Researcher Tatiana Zerjal, from the University of Oxford in England, and a team of geneticists took genetic samples of over twenty-one thousand men from all over Asia.
牛津大學研究人員塔緹娜瑟加爾和一組基因學者采集了亞洲21000份基因樣本,
They were looking for variations in certain genetic “markers,” or sequences of genes that tell you something about where people came from.
從中尋找某種基因“記號”或基因序列變化。基因序列可以識別出身。

To their astonishment, they found that one out of every twelve Asian men in regions once part of the Mongol empire carry a form of the Y chromosome that can be traced to Mongolia a thousand years ago.

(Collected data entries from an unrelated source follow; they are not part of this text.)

(** The "Drop the tables" cell, by the tables that exist when it starts. *)
Lemma drop_tables_spec (s : store) :
  drop_tables s =
    if exists_table s songs_by_session then
      if exists_table s songs_by_user then
        if exists_table s users_by_song then
          mkStore (without users_by_song
                     (without songs_by_user (without songs_by_session (tables s))))
                  (session_open s) (cluster_open s)
                  (drops_received s ++ all_tables) (printed s)
        else
          mkStore (without songs_by_user (without songs_by_session (tables s)))
                  (session_open s) (cluster_open s)
                  (drops_received s ++ all_tables) (printed s ++ drop_report)
      else
        mkStore (without songs_by_session (tables s))
                (session_open s) (cluster_open s)
                (drops_received s ++ [songs_by_session; songs_by_user])
                (printed s ++ drop_report)
    else
      mkStore (tables s) (session_open s) (cluster_open s)
              (drops_received s ++ [songs_by_session])
              (printed s ++ drop_report).
Proof.
  destruct s as [ts so co dr pr].
  unfold drop_tables, all_tables, without.
  cbn [run_drops]. unfold execute_drop, exists_table.
  cbn [tables session_open cluster_open drops_received printed].
  destruct (existsb (table_eqb songs_by_session) ts) eqn:E1;
    destruct (existsb (table_eqb songs_by_user) ts) eqn:E2;
    destruct (existsb (table_eqb users_by_song) ts) eqn:E3;
    repeat (rewrite ?exists_after_drop, ?E1, ?E2, ?E3; eval_table_eqb;
            cbn [andb negb tables session_open cluster_open
                 drops_received printed]);
    rewrite <- ?app_assoc; reflexivity.
Qed.

Lemma drop_tables_removes_first (s : store) :
  exists_table (drop_tables s) songs_by_session = false.
Proof.
  rewrite drop_tables_spec. unfold exists_table.
  destruct (existsb (table_eqb songs_by_session) (tables s)) eqn:E1;
    [|exact E1].
  destruct (existsb (table_eqb songs_by_user) (tables s));
    [destruct (existsb (table_eqb users_by_song) (tables s))|];
    cbn [tables]; rewrite !exists_without, E1; reflexivity.
Qed.

(** X13. Running the "Drop the tables" cell a second time never drops
    anything: whatever the keyspace held before the first run, the second
    run fails on its first statement, sends no other, prints one report and
    leaves the tables that survived the first run where they are. *)
Theorem second_drop_reports_and_drops_nothing (s : store) :
  let s1 := drop_tables s in
  let s2 := drop_tables s1 in
  tables s2 = tables s1
  /\ drops_received s2 = drops_received s1 ++ [songs_by_session]
  /\ printed s2 = printed s1 ++ drop_report.
Proof.
  cbv zeta. rewrite (drop_tables_spec (drop_tables s)).
  rewrite drop_tables_removes_first. repeat split.
Qed.

Lemma app_not_fixed (l extra : list string) :
  extra <> [] -> l ++ extra <> l.
Proof.
  intros N E. apply (f_equal (@length string)) in E.
  rewrite length_app in E. destruct extra; [contradiction | simpl in E; lia].
Qed.

Lemma all_exist_iff (s : store) :
  (forall t, exists_table s t = true)
  <-> exists_table s songs_by_session
      && exists_table s songs_by_user
      && exists_table s users_by_song = true.
Proof.
  rewrite !andb_true_iff. split.
  - intros H. repeat split; apply H.
  - intros [[H1 H2] H3] t. destruct t; assumption.
Qed.

Lemma drop_tables_printed (s : store) :
  printed (drop_tables s)
  = if exists_table s songs_by_session
       && exists_table s songs_by_user
       && exists_table s users_by_song
    then printed s else printed s ++ drop_report.
Proof.
  rewrite drop_tables_spec.
  destruct (exists_table s songs_by_session);
    destruct (exists_table s songs_by_user);
    destruct (exists_table s users_by_song); reflexivity.
Qed.

Lemma drop_tables_only_removes (s : store) (t : table) :
  exists_table (drop_tables s) t = true -> exists_table s t = true.
Proof.
  rewrite drop_tables_spec.
  destruct (exists_table s songs_by_session);
    [destruct (exists_table s songs_by_user);
     [destruct (exists_table s users_by_song)|]|];
    unfold exists_table; cbn [tables]; rewrite ?exists_without; intros H;
    repeat (apply andb_true_iff in H; destruct H as [H _]); exact H.
Qed.

Lemma drop_tables_removes_all (s : store) :
  (forall t, exists_table s t = true) ->
  forall t, exists_table (drop_tables s) t = false.
Proof.
  intros H t. rewrite drop_tables_spec, !H. unfold exists_table.
  cbn [tables]. rewrite !exists_without.
  fold (exists_table s t). rewrite H. destruct t; reflexivity.
Qed.

(** X14. The "Drop the tables" cell prints nothing exactly when the three
    tables exist when it starts, and then none of them is left; in every
    case the cell takes tables away and never adds one. *)
Theorem drop_tables_silent_iff_all_exist (s : store) :
  (printed (drop_tables s) = printed s
   <-> forall t, exists_table s t = true)
  /\ ((forall t, exists_table s t = true) ->
      forall t, exists_table (drop_tables s) t = false)
  /\ (forall t, exists_table (drop_tables s) t = true ->
                exists_table s t = true).
Proof.
  split; [|split].
  - rewrite all_exist_iff, drop_tables_printed.
    destruct (exists_table s songs_by_session
              && exists_table s songs_by_user
              && exists_table s users_by_song).
    + split; reflexivity.
    + split; [|discriminate].
      intros H. exfalso. revert H. apply app_not_fixed. discriminate.
  - apply drop_tables_removes_all.
  - apply drop_tables_only_removes.
Qed.

Lemma drop_tables_silent_iff_all_exist_witness :
  printed (drop_tables all_created) = []
  /\ exists_table (drop_tables only_last_table) users_by_song = true.
Proof.
  destruct (drop_tables_silent_iff_all_exist all_created) as [[_ H] _].
  split.
  - apply H. intros t. destruct t; reflexivity.
  - reflexivity.
Defined.

Lemma create_table_exists (s : store) (t u : table) :
  exists_table (create_table s t) u = exists_table s u || table_eqb t u.
Proof.
  unfold create_table, execute_create.
  destruct (exists_table s t) eqn:E.
  - destruct (table_eqb t u) eqn:Etu.
    + apply table_eqb_eq in Etu. subst u. rewrite E. reflexivity.
    + now rewrite orb_false_r.
  - unfold exists_table. cbn [tables]. rewrite existsb_app. simpl.
    now rewrite orb_false_r, (table_eqb_sym u t).
Qed.

Lemma create_table_existing (s : store) (t : table) :
  exists_table s t = true -> create_table s t = s.
Proof. intros E. unfold create_table, execute_create. now rewrite E. Qed.

Lemma create_table_log (s : store) (t : table) :
  printed (create_table s t) = printed s
  /\ drops_received (create_table s t) = drops_received s.
Proof.
  unfold create_table, execute_create.
  destruct (exists_table s t); split; reflexivity.
Qed.

Lemma create_tables_exist (s : store) (t : table) :
  exists_table (create_tables s) t = true.
Proof.
  unfold create_tables. rewrite !create_table_exists.
  destruct t; simpl; rewrite ?orb_true_r; reflexivity.
Qed.

(** X15. After the three "Table n" cells the three tables exist, whatever
    the keyspace held before, and the cells print nothing; running the
    cells again changes nothing; and the "Drop the tables" cell that
    follows sends its three statements, prints nothing and leaves none of
    the three tables. *)
Theorem create_then_drop_is_clean (s : store) :
  (forall t, exists_table (create_tables s) t = true)
  /\ printed (create_tables s) = printed s
  /\ create_tables (create_tables s) = create_tables s
  /\ (forall t, exists_table s t = true -> exists_table (create_tables s) t = true)
  /\ (let s' := drop_tables (create_tables s) in
      printed s' = printed s
      /\ drops_received s' = drops_received s ++ all_tables
      /\ forall t, exists_table s' t = false).
Proof.
  assert (Hlog : printed (create_tables s) = printed s
                 /\ drops_received (create_tables s) = drops_received s).
  { unfold create_tables.
    destruct (create_table_log
                (create_table (create_table s songs_by_session) songs_by_user)
                users_by_song) as [P3 D3].
    destruct (create_table_log (create_table s songs_by_session) songs_by_user)
      as [P2 D2].
    destruct (create_table_log s songs_by_session) as [P1 D1].
    split; congruence. }
  destruct Hlog as [Hp Hd].
  split; [apply create_tables_exist|].
  split; [exact Hp|].
  split; [|split].
  - unfold create_tables at 1.
    rewrite (create_table_existing (create_tables s) songs_by_session)
      by apply create_tables_exist.
    rewrite (create_table_existing (create_tables s) songs_by_user)
      by apply create_tables_exist.
    apply create_table_existing, create_tables_exist.
  - intros t _. apply create_tables_exist.
  - cbv zeta. split; [|split].
    + rewrite drop_tables_printed, !create_tables_exist. exact Hp.
    + rewrite drop_tables_spec, !create_tables_exist.
      cbn [drops_received]. now rewrite Hd.
    + apply drop_tables_removes_all, create_tables_exist.
Qed.

Lemma create_then_drop_is_clean_witness :
  exists_table (create_tables only_last_table) users_by_song = true
  /\ printed (drop_tables (create_tables only_last_table)) = [].
Proof.
  destruct (create_then_drop_is_clean only_last_table)
    as [_ [_ [_ [H [D _]]]]].
  split; [apply H; reflexivity | exact D].
Defined.

(** ** Counters of a run in which no [batch.add] raises *)

Lemma load_records (session_execute : nat -> list statement -> exec_result)
      (rows : list event) :
  records (load session_execute rows) = 3 * length rows.
Proof.
  unfold load. rewrite load_chunks_records, read_csv_concat.
  - reflexivity.
  - unfold CHUNK_SIZE. lia.
Qed.

Lemma load_submissions (session_execute : nat -> list statement -> exec_result)
      (rows : list event) :
  rows <> [] ->
  length (executed (load session_execute rows))
  = ceil_div (length rows) CHUNK_SIZE.
Proof.
  intros N. unfold load.
  destruct (load_chunks_executed session_execute (read_csv CHUNK_SIZE rows)
              (mkLoad 0 0 [] [] [])) as [sent [E [L _]]].
  rewrite E. cbn [executed app]. rewrite L.
  apply read_csv_length; [unfold CHUNK_SIZE; lia | exact N].
Qed.

(** ** The content of every submission *)

Lemma load_chunks_recurrence
      (session_execute : nat -> list statement -> exec_result)
      (dfs : list (list event)) (st : load_state) :
  exists sent : list (list statement),
    executed (load_chunks session_execute st dfs) = executed st ++ sent
    /\ (forall df, nth_error dfs 0 = Some df ->
          nth_error sent 0 = Some (batch st ++ inserts df))
    /\ (forall j b df,
          nth_error sent j = Some b ->
          nth_error dfs (S j) = Some df ->
          nth_error sent (S j)
          = Some ((if failed (session_execute (length (executed st) + j) b)
                   then b else [])
                  ++ inserts df)).
Proof.
  revert st. induction dfs as [|df0 dfs IH]; intros st.
  - exists []. simpl. rewrite app_nil_r. repeat split.
    + intros df H. discriminate H.
    + intros j b df H. destruct j; discriminate H.
  - rewrite load_chunks_cons.
    destruct (IH (process_chunk session_execute st df0)) as [sent [E [H0 HS]]].
    assert (Ex : executed (process_chunk session_execute st df0)
                 = executed st ++ [batch st ++ inserts df0]).
    { rewrite process_chunk_spec. reflexivity. }
    assert (Bt : batch (process_chunk session_execute st df0)
                 = if failed (session_execute (length (executed st))
                                              (batch st ++ inserts df0))
                   then batch st ++ inserts df0 else []).
    { rewrite process_chunk_spec. reflexivity. }
    rewrite Ex in E, HS. rewrite Bt in H0.
    exists ((batch st ++ inserts df0) :: sent). split; [|split].
    + rewrite E, <- app_assoc. reflexivity.
    + intros df H. simpl in H. injection H as <-. reflexivity.
    + intros [|j] b df Hb Hdf.
      * injection Hb as <-. rewrite Nat.add_0_r. exact (H0 df Hdf).
      * pose proof (HS j b df Hb Hdf) as R.
        rewrite length_app in R. cbn [length] in R.
        replace (length (executed st) + 1 + j)
          with (length (executed st) + S j) in R by lia.
        exact R.
Qed.

(** What each submission carries, in a run in which no [batch.add] raises. *)
Lemma ideal_submission_contents
        (session_execute : nat -> list statement -> exec_result)
        (rows : list event) :
  let st := load session_execute rows in
  let windows := read_csv CHUNK_SIZE rows in
  (forall df, nth_error windows 0 = Some df ->
      nth_error (executed st) 0 = Some (inserts df))
  /\ (forall k b df,
        nth_error (executed st) k = Some b ->
        nth_error windows (S k) = Some df ->
        nth_error (executed st) (S k)
        = Some ((if failed (session_execute k b) then b else [])
                ++ inserts df)).
Proof.
  cbv zeta. unfold load.
  destruct (load_chunks_recurrence session_execute (read_csv CHUNK_SIZE rows)
              (mkLoad 0 0 [] [] [])) as [sent [E [H0 HS]]].
  rewrite E. cbn [executed batch app length Nat.add] in *.
  split; [exact H0 | exact HS].
Qed.

(** ** The test queries *)

Lemma getattrs_values (attributes : list string) (r : result_row) :
  has_attributes attributes r ->
  getattrs r attributes = inl (values_of attributes r).
Proof.
  induction attributes as [|a rest IH]; intros H; [reflexivity|].
  simpl. assert (Ha : getattr r a <> None) by (apply H; now left).
  destruct (getattr r a) as [v|]; [|contradiction].
  rewrite IH; [reflexivity|]. intros b Hb. apply H. now right.
Qed.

令人驚訝的是,他們發現曾是蒙古帝國疆域,每12個人中就有一人攜帶追溯到千年前的蒙古基因的Y染色體。
How did this genetic tag become so widespread?
為何這種基因“標簽”流傳如此之廣?
Khan, they suggest.
他們認為是成吉思汗。
There is reason to believe that Khan himself, and thus his long-ruling descendants, had this particular form of Y chromosome.
研究人員猜測,有理由相信成吉思汗及長期統治的后裔都有這種特殊的Y染色體。
And though his power is long faded, the genetic empire of the conqueror is going strong–in roughly one out of every two hundred men alive today.
雖然時至今日,成吉思汗的政權早已衰敗,但是成吉思汗的基因卻留在人們的血液中。今天,大概每200人中可能就有一人有這種基因。